Collected data:
--

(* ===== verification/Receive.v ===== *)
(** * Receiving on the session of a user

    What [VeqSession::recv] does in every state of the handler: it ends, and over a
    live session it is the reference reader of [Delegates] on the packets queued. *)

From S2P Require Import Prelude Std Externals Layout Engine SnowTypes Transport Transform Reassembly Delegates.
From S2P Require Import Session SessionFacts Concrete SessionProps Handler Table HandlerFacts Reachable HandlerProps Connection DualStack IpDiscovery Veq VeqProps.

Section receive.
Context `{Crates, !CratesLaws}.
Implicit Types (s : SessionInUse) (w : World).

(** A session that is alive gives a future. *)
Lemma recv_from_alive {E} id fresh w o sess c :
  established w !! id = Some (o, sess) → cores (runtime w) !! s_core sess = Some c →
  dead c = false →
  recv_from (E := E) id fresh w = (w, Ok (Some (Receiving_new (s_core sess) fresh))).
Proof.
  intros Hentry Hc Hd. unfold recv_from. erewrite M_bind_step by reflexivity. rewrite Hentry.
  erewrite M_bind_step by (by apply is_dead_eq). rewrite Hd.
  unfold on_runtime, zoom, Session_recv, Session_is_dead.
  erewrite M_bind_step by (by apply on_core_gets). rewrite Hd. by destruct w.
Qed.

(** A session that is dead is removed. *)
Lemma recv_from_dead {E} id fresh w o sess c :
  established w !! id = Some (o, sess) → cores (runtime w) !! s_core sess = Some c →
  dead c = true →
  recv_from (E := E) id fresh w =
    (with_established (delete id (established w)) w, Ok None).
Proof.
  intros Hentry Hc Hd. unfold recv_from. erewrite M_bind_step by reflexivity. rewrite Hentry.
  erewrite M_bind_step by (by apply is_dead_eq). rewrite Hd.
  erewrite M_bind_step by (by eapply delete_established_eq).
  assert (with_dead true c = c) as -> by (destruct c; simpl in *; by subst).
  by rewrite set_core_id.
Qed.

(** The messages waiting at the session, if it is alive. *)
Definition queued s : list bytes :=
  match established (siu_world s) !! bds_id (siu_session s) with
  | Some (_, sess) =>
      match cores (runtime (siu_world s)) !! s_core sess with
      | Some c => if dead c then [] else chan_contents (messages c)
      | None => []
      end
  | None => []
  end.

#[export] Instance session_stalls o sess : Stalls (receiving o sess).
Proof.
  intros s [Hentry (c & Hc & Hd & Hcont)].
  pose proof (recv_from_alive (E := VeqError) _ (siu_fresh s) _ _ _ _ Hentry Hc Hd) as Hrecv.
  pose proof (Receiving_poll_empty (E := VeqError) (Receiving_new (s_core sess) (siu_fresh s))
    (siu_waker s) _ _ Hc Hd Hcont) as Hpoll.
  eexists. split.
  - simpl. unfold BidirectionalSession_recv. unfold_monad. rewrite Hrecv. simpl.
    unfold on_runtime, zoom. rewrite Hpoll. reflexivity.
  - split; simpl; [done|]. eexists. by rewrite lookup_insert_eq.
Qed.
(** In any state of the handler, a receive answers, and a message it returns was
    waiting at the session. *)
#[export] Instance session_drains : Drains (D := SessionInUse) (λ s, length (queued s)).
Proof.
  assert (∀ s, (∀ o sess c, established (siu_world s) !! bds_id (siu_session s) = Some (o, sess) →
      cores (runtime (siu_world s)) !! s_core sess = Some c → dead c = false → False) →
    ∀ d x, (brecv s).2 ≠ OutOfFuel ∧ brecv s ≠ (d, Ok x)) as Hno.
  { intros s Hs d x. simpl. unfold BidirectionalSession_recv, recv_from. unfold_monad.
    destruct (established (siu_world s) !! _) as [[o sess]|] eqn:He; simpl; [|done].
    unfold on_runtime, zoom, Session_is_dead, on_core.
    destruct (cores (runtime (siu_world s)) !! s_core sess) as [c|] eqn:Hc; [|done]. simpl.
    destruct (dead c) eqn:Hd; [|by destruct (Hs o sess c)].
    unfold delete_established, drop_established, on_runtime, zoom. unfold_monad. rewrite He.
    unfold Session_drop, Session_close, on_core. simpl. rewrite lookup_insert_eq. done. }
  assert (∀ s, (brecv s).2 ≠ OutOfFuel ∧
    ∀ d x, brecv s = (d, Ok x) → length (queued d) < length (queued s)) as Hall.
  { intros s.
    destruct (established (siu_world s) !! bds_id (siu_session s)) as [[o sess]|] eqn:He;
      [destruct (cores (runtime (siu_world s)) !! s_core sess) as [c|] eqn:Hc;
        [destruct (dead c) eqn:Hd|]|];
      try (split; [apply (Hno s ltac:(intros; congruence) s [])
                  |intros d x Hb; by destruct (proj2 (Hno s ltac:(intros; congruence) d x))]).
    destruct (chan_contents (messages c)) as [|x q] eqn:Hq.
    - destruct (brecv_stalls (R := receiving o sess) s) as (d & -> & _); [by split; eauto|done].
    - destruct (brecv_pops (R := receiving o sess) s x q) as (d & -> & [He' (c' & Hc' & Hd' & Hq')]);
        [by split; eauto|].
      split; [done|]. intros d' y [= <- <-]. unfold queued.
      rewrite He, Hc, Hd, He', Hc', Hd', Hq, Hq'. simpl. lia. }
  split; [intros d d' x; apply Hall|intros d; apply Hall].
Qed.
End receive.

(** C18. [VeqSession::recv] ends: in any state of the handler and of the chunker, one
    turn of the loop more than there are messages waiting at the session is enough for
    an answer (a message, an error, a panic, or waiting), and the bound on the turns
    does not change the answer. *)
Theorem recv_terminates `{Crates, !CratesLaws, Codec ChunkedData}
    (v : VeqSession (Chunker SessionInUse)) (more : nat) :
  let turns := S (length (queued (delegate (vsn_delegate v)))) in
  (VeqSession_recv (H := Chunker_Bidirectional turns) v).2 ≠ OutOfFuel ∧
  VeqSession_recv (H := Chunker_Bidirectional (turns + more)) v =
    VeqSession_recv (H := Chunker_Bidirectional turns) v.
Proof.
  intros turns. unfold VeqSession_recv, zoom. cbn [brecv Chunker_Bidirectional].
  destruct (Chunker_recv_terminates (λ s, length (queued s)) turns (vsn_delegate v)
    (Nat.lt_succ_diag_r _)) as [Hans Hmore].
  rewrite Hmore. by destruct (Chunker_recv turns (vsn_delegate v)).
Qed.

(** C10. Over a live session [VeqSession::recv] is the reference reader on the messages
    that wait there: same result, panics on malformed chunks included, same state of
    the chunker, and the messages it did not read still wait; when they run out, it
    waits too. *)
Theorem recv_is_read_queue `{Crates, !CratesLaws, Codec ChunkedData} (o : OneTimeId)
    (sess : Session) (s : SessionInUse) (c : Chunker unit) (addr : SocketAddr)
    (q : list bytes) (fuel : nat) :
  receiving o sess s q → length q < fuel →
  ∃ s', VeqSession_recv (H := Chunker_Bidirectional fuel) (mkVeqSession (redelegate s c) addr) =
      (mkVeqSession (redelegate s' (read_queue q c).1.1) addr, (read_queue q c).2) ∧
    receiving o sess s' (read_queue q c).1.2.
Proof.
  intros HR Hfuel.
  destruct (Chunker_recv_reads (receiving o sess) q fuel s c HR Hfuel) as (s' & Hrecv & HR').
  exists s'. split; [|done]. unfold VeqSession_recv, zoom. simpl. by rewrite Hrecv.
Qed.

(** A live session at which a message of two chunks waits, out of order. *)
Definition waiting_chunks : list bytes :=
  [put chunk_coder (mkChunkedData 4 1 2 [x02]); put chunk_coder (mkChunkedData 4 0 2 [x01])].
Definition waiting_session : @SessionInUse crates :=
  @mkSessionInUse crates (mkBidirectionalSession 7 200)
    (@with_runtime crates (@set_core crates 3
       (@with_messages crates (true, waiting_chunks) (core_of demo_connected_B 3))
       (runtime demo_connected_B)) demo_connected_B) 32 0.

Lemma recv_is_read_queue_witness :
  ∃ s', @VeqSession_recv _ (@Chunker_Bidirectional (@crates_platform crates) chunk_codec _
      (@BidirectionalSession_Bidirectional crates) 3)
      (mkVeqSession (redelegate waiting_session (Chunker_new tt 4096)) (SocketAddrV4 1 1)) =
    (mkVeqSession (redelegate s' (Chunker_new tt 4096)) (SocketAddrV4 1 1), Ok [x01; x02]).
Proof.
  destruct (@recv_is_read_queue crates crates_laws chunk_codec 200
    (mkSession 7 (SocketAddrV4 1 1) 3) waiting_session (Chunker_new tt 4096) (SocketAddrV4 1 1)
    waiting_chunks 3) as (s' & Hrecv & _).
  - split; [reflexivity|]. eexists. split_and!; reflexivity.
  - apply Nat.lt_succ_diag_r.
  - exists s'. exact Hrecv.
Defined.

--

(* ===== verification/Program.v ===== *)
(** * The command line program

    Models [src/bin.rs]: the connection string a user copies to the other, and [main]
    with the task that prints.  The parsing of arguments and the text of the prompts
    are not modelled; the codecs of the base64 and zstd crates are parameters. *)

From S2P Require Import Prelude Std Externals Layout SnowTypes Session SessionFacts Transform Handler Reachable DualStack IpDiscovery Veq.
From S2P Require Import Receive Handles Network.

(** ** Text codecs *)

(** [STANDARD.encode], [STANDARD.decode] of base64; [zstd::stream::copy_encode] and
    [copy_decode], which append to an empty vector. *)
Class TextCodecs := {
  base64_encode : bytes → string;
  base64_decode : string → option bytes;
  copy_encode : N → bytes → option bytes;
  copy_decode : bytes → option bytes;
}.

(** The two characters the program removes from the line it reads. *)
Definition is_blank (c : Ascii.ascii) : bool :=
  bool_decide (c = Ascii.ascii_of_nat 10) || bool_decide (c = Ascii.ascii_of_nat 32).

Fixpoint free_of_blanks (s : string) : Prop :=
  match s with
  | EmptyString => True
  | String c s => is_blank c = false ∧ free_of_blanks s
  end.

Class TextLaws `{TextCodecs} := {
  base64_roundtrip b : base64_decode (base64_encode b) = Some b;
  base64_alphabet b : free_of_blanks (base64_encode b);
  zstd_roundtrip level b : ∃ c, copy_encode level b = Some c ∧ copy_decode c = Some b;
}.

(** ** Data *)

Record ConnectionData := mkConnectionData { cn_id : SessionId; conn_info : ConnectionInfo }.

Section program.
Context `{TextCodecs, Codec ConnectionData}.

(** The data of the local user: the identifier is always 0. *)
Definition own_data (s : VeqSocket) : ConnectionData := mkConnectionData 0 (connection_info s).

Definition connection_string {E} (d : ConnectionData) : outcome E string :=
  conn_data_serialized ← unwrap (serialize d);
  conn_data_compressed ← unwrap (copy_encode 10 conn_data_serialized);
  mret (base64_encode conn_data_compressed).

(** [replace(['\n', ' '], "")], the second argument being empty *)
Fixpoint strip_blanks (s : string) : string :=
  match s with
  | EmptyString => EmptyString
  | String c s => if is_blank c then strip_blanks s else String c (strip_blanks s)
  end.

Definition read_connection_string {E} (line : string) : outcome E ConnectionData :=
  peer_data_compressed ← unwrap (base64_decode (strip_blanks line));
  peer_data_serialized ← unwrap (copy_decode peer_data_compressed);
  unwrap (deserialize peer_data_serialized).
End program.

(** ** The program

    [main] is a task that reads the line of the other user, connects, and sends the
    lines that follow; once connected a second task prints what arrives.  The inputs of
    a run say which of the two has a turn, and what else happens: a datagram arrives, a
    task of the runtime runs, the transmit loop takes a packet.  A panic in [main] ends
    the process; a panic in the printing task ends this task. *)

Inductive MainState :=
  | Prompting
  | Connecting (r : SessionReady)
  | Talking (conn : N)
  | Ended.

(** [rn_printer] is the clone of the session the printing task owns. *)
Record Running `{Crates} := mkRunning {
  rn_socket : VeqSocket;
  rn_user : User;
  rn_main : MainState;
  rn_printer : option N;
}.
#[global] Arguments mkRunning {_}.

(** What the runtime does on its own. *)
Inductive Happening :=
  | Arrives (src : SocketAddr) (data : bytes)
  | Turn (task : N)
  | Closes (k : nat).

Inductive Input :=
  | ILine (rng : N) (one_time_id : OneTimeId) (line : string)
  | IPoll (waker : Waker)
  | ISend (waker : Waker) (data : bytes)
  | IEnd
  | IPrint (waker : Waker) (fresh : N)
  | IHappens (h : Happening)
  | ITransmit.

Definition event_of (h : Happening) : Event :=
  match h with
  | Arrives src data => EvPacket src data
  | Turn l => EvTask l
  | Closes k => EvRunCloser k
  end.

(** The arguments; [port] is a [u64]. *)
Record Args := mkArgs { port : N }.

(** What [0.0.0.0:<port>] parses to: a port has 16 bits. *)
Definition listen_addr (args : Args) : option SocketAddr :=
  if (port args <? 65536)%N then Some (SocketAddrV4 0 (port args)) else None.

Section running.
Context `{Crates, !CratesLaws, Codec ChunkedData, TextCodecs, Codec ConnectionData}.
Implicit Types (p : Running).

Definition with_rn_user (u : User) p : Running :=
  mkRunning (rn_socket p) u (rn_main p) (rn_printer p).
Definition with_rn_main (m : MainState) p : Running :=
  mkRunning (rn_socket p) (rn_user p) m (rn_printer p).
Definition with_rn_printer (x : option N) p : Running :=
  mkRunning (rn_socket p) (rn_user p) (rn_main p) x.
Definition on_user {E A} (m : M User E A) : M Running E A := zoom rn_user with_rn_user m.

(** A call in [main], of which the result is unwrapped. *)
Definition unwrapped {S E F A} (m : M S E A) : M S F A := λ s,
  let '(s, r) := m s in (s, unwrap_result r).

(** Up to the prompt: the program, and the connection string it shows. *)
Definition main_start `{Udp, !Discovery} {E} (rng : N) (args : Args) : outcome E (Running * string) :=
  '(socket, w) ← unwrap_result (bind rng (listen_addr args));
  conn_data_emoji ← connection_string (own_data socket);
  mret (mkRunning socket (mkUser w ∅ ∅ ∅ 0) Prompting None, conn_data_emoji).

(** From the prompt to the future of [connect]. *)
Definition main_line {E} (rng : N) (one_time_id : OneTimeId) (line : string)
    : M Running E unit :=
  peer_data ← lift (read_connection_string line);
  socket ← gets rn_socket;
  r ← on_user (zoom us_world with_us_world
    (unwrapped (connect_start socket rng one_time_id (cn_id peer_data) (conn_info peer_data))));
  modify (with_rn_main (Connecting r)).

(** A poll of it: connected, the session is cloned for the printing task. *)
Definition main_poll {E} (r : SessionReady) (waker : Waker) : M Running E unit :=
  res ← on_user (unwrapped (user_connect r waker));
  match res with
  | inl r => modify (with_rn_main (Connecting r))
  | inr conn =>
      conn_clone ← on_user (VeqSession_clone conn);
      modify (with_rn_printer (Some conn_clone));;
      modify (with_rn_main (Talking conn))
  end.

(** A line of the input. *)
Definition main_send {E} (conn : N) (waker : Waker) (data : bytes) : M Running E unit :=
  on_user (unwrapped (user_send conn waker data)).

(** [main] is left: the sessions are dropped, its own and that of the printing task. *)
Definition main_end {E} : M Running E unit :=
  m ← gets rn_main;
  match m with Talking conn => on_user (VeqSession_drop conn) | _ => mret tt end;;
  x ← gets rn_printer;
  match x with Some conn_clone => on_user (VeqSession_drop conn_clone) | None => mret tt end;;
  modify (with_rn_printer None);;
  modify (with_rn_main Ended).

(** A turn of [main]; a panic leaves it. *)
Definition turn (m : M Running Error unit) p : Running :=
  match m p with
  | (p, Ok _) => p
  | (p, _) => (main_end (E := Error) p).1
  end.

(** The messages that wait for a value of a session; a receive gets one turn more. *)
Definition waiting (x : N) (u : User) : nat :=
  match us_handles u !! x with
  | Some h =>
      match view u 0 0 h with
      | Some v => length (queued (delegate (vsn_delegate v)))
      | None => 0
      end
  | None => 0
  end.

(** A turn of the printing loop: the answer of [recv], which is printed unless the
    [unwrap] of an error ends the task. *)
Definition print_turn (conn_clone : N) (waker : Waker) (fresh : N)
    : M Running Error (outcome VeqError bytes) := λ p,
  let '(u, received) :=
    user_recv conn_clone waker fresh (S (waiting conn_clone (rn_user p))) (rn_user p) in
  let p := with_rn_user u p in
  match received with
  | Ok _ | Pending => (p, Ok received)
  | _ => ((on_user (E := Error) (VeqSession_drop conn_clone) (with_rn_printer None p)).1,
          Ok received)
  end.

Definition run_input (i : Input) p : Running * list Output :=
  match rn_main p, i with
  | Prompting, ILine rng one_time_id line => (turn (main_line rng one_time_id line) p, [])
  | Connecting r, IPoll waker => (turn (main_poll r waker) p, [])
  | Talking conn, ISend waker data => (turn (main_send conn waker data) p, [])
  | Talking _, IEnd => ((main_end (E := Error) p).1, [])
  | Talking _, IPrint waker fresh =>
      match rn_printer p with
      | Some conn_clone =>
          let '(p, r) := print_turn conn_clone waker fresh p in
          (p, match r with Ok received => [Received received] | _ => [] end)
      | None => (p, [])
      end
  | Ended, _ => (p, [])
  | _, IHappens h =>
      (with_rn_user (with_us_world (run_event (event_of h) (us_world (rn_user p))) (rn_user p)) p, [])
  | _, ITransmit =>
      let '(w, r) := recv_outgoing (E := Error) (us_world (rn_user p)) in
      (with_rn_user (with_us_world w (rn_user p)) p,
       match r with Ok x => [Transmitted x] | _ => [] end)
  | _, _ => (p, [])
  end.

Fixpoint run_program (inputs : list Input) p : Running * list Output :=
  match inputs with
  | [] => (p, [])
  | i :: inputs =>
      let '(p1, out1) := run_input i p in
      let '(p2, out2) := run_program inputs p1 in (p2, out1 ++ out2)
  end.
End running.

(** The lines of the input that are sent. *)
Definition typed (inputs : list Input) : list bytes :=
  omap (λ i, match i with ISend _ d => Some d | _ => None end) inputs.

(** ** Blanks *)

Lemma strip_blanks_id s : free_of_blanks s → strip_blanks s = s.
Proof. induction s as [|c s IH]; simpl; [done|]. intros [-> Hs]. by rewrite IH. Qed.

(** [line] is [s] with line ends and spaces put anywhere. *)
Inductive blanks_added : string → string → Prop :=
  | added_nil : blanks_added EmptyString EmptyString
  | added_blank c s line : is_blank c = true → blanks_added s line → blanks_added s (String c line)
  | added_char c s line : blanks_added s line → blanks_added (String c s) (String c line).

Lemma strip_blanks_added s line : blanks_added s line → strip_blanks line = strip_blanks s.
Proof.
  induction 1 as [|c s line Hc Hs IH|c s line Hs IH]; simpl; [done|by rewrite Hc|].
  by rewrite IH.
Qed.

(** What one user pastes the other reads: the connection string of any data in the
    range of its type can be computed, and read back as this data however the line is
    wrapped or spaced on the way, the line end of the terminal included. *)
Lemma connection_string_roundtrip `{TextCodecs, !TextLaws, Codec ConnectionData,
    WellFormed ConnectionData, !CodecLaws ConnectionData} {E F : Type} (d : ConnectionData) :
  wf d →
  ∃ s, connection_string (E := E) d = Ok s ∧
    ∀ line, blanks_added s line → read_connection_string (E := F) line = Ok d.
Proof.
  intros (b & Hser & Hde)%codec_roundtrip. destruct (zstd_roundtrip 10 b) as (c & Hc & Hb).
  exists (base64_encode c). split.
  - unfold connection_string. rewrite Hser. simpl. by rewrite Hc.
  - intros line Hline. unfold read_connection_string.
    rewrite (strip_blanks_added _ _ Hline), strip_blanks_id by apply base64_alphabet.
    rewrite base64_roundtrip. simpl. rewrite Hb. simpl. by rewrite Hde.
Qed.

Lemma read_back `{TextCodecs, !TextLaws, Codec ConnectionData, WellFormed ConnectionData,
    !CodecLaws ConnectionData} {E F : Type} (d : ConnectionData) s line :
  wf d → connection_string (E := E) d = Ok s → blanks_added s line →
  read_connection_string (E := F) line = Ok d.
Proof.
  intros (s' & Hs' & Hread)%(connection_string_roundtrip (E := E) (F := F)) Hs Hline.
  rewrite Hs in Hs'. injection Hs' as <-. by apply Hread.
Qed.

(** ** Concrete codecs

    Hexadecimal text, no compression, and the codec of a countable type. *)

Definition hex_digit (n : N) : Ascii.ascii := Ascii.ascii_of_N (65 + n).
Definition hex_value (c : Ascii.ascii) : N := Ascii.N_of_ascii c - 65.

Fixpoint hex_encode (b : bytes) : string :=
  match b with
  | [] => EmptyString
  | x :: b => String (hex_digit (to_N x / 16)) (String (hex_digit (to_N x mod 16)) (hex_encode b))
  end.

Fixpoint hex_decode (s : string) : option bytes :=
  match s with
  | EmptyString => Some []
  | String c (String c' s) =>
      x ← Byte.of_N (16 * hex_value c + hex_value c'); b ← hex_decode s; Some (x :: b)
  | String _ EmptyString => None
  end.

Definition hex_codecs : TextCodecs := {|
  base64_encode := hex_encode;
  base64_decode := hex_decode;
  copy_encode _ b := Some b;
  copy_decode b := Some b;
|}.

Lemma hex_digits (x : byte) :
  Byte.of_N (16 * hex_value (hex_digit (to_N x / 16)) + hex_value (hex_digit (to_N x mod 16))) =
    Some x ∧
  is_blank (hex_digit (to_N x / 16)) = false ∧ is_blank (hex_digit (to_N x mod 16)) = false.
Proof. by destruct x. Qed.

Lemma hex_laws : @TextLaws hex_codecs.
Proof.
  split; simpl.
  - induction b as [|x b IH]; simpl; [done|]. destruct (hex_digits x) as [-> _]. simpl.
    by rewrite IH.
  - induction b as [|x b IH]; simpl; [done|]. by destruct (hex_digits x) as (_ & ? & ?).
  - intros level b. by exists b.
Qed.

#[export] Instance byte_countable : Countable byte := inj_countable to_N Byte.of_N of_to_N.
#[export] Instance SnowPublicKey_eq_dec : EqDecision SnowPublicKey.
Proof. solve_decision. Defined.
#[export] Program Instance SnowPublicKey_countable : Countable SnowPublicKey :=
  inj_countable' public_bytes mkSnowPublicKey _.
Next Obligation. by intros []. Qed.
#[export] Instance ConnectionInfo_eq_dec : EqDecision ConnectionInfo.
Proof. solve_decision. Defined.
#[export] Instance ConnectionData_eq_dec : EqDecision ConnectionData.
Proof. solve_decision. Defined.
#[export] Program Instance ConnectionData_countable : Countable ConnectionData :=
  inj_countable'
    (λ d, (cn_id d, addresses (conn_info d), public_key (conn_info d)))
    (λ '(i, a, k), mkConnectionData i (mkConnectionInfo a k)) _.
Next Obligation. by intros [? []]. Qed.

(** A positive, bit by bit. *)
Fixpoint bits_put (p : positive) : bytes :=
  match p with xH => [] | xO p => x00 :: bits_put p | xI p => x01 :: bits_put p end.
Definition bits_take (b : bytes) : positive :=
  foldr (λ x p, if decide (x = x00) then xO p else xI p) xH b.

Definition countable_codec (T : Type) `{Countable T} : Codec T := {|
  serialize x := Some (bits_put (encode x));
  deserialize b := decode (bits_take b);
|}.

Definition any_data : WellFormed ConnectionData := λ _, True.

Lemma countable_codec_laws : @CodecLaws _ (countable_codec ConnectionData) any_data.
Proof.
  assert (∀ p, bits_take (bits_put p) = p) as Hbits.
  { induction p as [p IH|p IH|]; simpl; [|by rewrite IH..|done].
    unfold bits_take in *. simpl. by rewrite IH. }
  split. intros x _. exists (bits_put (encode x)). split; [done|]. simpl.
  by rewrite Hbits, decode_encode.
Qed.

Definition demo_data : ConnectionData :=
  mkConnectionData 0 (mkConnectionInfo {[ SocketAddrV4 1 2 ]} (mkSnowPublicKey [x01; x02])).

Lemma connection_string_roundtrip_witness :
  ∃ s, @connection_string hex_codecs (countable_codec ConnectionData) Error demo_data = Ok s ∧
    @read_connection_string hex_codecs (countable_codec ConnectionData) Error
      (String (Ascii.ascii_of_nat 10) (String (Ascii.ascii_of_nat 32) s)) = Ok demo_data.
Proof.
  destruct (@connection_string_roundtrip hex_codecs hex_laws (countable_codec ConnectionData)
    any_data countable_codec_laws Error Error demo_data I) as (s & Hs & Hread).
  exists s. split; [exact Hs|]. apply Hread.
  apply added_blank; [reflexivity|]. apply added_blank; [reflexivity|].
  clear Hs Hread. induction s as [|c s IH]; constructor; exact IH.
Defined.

--

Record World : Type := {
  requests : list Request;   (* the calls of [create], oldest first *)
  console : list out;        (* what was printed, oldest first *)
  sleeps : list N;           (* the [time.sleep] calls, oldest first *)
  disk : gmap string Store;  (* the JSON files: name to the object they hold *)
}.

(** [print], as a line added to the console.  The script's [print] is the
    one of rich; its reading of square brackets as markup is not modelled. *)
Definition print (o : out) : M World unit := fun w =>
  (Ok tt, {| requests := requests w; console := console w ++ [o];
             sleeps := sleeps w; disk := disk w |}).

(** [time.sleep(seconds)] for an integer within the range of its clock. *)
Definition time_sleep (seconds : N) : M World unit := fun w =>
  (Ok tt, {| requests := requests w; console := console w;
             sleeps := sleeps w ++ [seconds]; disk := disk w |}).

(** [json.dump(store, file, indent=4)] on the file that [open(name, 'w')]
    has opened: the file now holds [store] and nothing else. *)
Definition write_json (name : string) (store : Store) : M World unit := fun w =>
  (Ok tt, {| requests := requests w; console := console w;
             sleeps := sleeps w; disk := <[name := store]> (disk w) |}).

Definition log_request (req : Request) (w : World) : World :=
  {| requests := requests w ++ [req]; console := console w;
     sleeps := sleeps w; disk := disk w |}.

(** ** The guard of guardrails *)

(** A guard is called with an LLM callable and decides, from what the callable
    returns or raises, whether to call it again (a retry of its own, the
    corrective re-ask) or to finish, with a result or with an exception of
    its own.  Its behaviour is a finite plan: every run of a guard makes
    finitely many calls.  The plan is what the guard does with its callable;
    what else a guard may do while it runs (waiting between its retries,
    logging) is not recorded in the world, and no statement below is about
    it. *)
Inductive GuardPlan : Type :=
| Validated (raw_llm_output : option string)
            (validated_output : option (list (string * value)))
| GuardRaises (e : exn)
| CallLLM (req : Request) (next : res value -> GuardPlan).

--

### EXERCISE GOAL:
Of the entries above, transcribe exactly those lines that fall between the line containing "split; [intros d" and the line containing "turn of the loop", together with those two lines.

### ANSWER TO THE PROBLEM:
  split; [intros d d' x; apply Hall|intros d; apply Hall].
Qed.
End receive.

(** C18. [VeqSession::recv] ends: in any state of the handler and of the chunker, one
    turn of the loop more than there are messages waiting at the session is enough for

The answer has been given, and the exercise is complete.